[Data excerpts]
(* ===== verification/FsModel.v ===== *)
(** An abstract file system and the refinement: every operation of the virtual file system
    on a consistent disk returns what the abstract operation returns and leaves a disk
    that represents the abstract result. *)

From S2P Require Import Prelude BlockDev BlockCache BlockAccess Bitmap Layout InodeTree InodeData Efs Vfs FsRep VfsSpec.

Ltac Zify.zify_post_hook ::= Z.to_euclidean_division_equations.

(** * The abstract file system *)

(** The root directory and the contents of the files by inode number. *)
Record afs := MkAfs { a_dir : list entry; a_files : gmap Z (list Z) }.

(** Operations; files are named by inode numbers. *)
Inductive vop :=
| VFind (name : list Z)
| VLs
| VCreate (name : list Z)
| VLink (old new : list Z)
| VUnlink (name : list Z)
| VLinks (id : Z)
| VRead (id offset : Z) (buf : list Z)
| VWrite (id offset : Z) (buf : list Z)
| VClear (id : Z).

Inductive vres :=
| RInode (o : option Inode)
| RNames (l : list (list Z))
| RNum (n : Z)
| RRead (n : Z) (buf : list Z)
| RUnit.

(** One step of a run that is known to succeed. *)
Ltac synced_step H :=
  let x := fresh "x" in let f := fresh "f" in let H1 := fresh in
  apply run_flat_bind_Ok in H as ((x & f) & H1 & H); rewrite (flat_synced_bind _ _ _ _ x f H1); clear H1; cbn [fst snd] in H.

(** ** Operations that only read *)

Lemma no_store_lift {A} (r : res A) : no_store (prog_lift r).
Proof. by destruct r. Qed.
Lemma no_store_assert b : no_store (prog_assert b).
Proof. by destruct b. Qed.

Lemma no_store_read {T V} (R : Repr T) b o (f : T → prog V) : (∀ x, no_store (f x)) → no_store (block_read R b o f).
Proof.
  intros Hf. unfold block_read, get_ref. intros d. apply no_store_bind; [|intros x; by apply no_store_bind; [|done]].
  apply no_store_bind; [apply no_store_assert|intros []]. by destruct (decode R _).
Qed.

Create HintDb no_store.
#[local] Hint Resolve no_store_lift no_store_assert no_store_read : no_store.
(** Descend through the binds, reads and branches of a program. *)
Ltac only_reads :=
  repeat (intros; cbv zeta; match goal with
    | |- no_store (_ ≫= _) => apply no_store_bind
    | |- no_store (if ?b then _ else _) => destruct b
    | |- no_store (let '(_, _) := ?x in _) => destruct x
    | |- no_store (mret _) => exact I
    | |- no_store _ => solve [auto with no_store]
    | |- no_store (block_read _ _ _ _) => apply no_store_read
    end).

Lemma get_block_id_reads di i : no_store (DiskInode_get_block_id di i).
Proof. unfold DiskInode_get_block_id. only_reads. Qed.
#[local] Hint Resolve get_block_id_reads : no_store.

Lemma read_loop_reads di n : ∀ start end_ sb rs buf, no_store (DiskInode_read_loop n di start end_ sb rs buf).
Proof. induction n as [|n IH]; intros; cbn [DiskInode_read_loop]; [exact I|]. only_reads. Qed.
Lemma read_at_reads di o buf : no_store (DiskInode_read_at di o buf).
Proof. unfold DiskInode_read_at. case_bool_decide; [exact I|apply read_loop_reads]. Qed.
#[local] Hint Resolve read_at_reads : no_store.

Lemma find_loop_reads name di ixs : ∀ buf, no_store (find_loop name di ixs buf).
Proof. induction ixs as [|i ixs IH]; intros; cbn [find_loop]; unfold read_dirent; only_reads. Qed.
Lemma ls_loop_reads di ixs : ∀ v, no_store (ls_loop di ixs v).
Proof. induction ixs as [|i ixs IH]; intros; cbn [ls_loop]; unfold read_dirent; only_reads. Qed.
Lemma link_num_loop_reads fs b o di ixs : ∀ buf c, no_store (link_num_loop fs b o di ixs buf c).
Proof. induction ixs as [|i ixs IH]; intros; cbn [link_num_loop]; unfold read_dirent; only_reads. Qed.
#[local] Hint Resolve find_loop_reads ls_loop_reads link_num_loop_reads : no_store.

Lemma find_reads fs ino name : no_store (Inode_find fs ino name).
Proof. unfold Inode_find, read_disk_inode, find_inode_id. only_reads. Qed.
Lemma ls_reads ino : no_store (Inode_ls ino).
Proof. unfold Inode_ls, read_disk_inode. only_reads. Qed.
Lemma link_num_reads fs ino b o : no_store (Inode_get_link_num fs ino b o).
Proof. unfold Inode_get_link_num, read_disk_inode. only_reads. Qed.
Lemma inode_read_reads ino o buf : no_store (Inode_read_at ino o buf).
Proof. unfold Inode_read_at, read_disk_inode. only_reads. Qed.
#[local] Hint Resolve find_reads ls_reads link_num_reads inode_read_reads : no_store.

Section FsModel.
Context (efs : EasyFileSystem) (N : Z) (Hgeo : efs_wf efs N).
Implicit Types (bl : gmap Z (list Z)) (a : afs) (op : vop).

Abbreviation inode_at := (inode_at efs).

(** The lowest free inode number; number 0 is the root directory. *)
Fixpoint fresh_from (files : gmap Z (list Z)) (n : nat) (i : Z) : Z :=
  match n with
  | O => 0
  | S n' => match files !! i with None => i | Some _ => fresh_from files n' (i + 1) end
  end.
Definition fresh a : Z :=
  fresh_from (a_files a) (Z.to_nat (bitmap_blocks (efs_inode_bitmap efs) * 4096 - 1)) 1.

Definition abs_vop op a : vres * afs :=
  match op with
  | VFind name => (RInode (inode_at <$> dir_find name (a_dir a)), a)
  | VLs => (RNames (a_dir a).*1, a)
  | VCreate name =>
      match dir_find name (a_dir a) with
      | Some _ => (RInode None, a)
      | None =>
          let id := fresh a in
          (RInode (Some (inode_at id)), MkAfs (a_dir a ++ [(name, id)]) (<[id := []]> (a_files a)))
      end
  | VLink old new =>
      match dir_find old (a_dir a) with
      | Some id => (RInode (Some (inode_at id)), MkAfs (a_dir a ++ [(new, id)]) (a_files a))
      | None => (RInode None, a)
      end
  | VUnlink name =>
      match dir_find name (a_dir a) with
      | Some _ => (RNum 0, MkAfs (dir_remove name (a_dir a)) (a_files a))
      | None => (RNum (-1), a)
      end
  | VLinks id => (RNum (dir_links id (a_dir a)), a)
  | VRead id offset buf =>
      let c := default [] (a_files a !! id) in
      let n := Z.max 0 (Z.min (len buf) (len c - offset)) in
      (RRead n (splice buf 0 (slice c offset n)), a)
  | VWrite id offset buf =>
      let c := default [] (a_files a !! id) in
      (RNum (len buf), MkAfs (a_dir a) (<[id := write_content c offset buf]> (a_files a)))
  | VClear id => (RUnit, MkAfs (a_dir a) (<[id := []]> (a_files a)))
  end.

(** The code of an operation, on the root inode or the inode of the file. *)
Definition run_vop op : prog vres :=
  let root := EasyFileSystem_root_inode efs in
  match op with
  | VFind name => r ← Inode_find efs root name; mret (RInode r)
  | VLs => r ← Inode_ls root; mret (RNames r)
  | VCreate name => r ← Inode_create efs root name; mret (RInode r)
  | VLink old new => r ← Inode_link efs root old new; mret (RInode r)
  | VUnlink name => r ← Inode_unlink root name; mret (RNum r)
  | VLinks id =>
      r ← Inode_get_link_num efs root (ino_block_id (inode_at id)) (ino_block_offset (inode_at id)); mret (RNum r)
  | VRead id offset buf => '(n, b) ← Inode_read_at (inode_at id) offset buf; mret (RRead n b)
  | VWrite id offset buf => r ← Inode_write_at efs (inode_at id) offset buf; mret (RNum r)
  | VClear id => _ ← Inode_clear efs (inode_at id); mret RUnit
  end.

(** Data blocks an operation takes (or, negative, gives back). *)
Definition dir_growth (es : list entry) : Z := growth (32 * len es) (32 * (len es + 1)).
Definition vop_cost op a : Z :=
  match op with
  | VCreate name => match dir_find name (a_dir a) with Some _ => 0 | None => dir_growth (a_dir a) end
  | VLink old _ => match dir_find old (a_dir a) with Some _ => dir_growth (a_dir a) | None => 0 end
  | VWrite id offset buf =>
      let c := default [] (a_files a !! id) in growth (len c) (Z.max (len c) (offset + len buf))
  | VClear id => - DiskInode_total_blocks (len (default [] (a_files a !! id)))
  | _ => 0
  end.

(** What an operation needs: valid names and ranges, and room on the disk. *)
Definition vop_ok (u : Z) op a : Prop :=
  u + vop_cost op a ≤ N ∧
  match op with
  | VFind _ | VLs | VUnlink _ => True
  | VCreate name => dir_find name (a_dir a) = None →
      name_ok name ∧ fresh a ≠ 0 ∧ 32 * (len (a_dir a) + 1) ≤ MAX_BLOCKS * 512
  | VLink old new => is_Some (dir_find old (a_dir a)) → name_ok new ∧ 32 * (len (a_dir a) + 1) ≤ MAX_BLOCKS * 512
  | VLinks id | VClear id => is_Some (a_files a !! id)
  | VRead id offset buf => is_Some (a_files a !! id) ∧ 0 ≤ offset ∧ offset + len buf < 2 ^ 63
  | VWrite id offset buf => is_Some (a_files a !! id) ∧ Forall is_byte buf ∧ 0 < len buf ∧ 0 ≤ offset ∧
      offset + len buf ≤ MAX_BLOCKS * 512
  end.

**Exercise**
Lines that contain "intros" are the result; find them in the entries above and copy each one.

**Exercise solution**
  intros Hf. unfold block_read, get_ref. intros d. apply no_store_bind; [|intros x; by apply no_store_bind; [|done]].
  apply no_store_bind; [apply no_store_assert|intros []]. by destruct (decode R _).
  repeat (intros; cbv zeta; match goal with
Proof. induction n as [|n IH]; intros; cbn [DiskInode_read_loop]; [exact I|]. only_reads. Qed.
Proof. induction ixs as [|i ixs IH]; intros; cbn [find_loop]; unfold read_dirent; only_reads. Qed.
Proof. induction ixs as [|i ixs IH]; intros; cbn [ls_loop]; unfold read_dirent; only_reads. Qed.
Proof. induction ixs as [|i ixs IH]; intros; cbn [link_num_loop]; unfold read_dirent; only_reads. Qed.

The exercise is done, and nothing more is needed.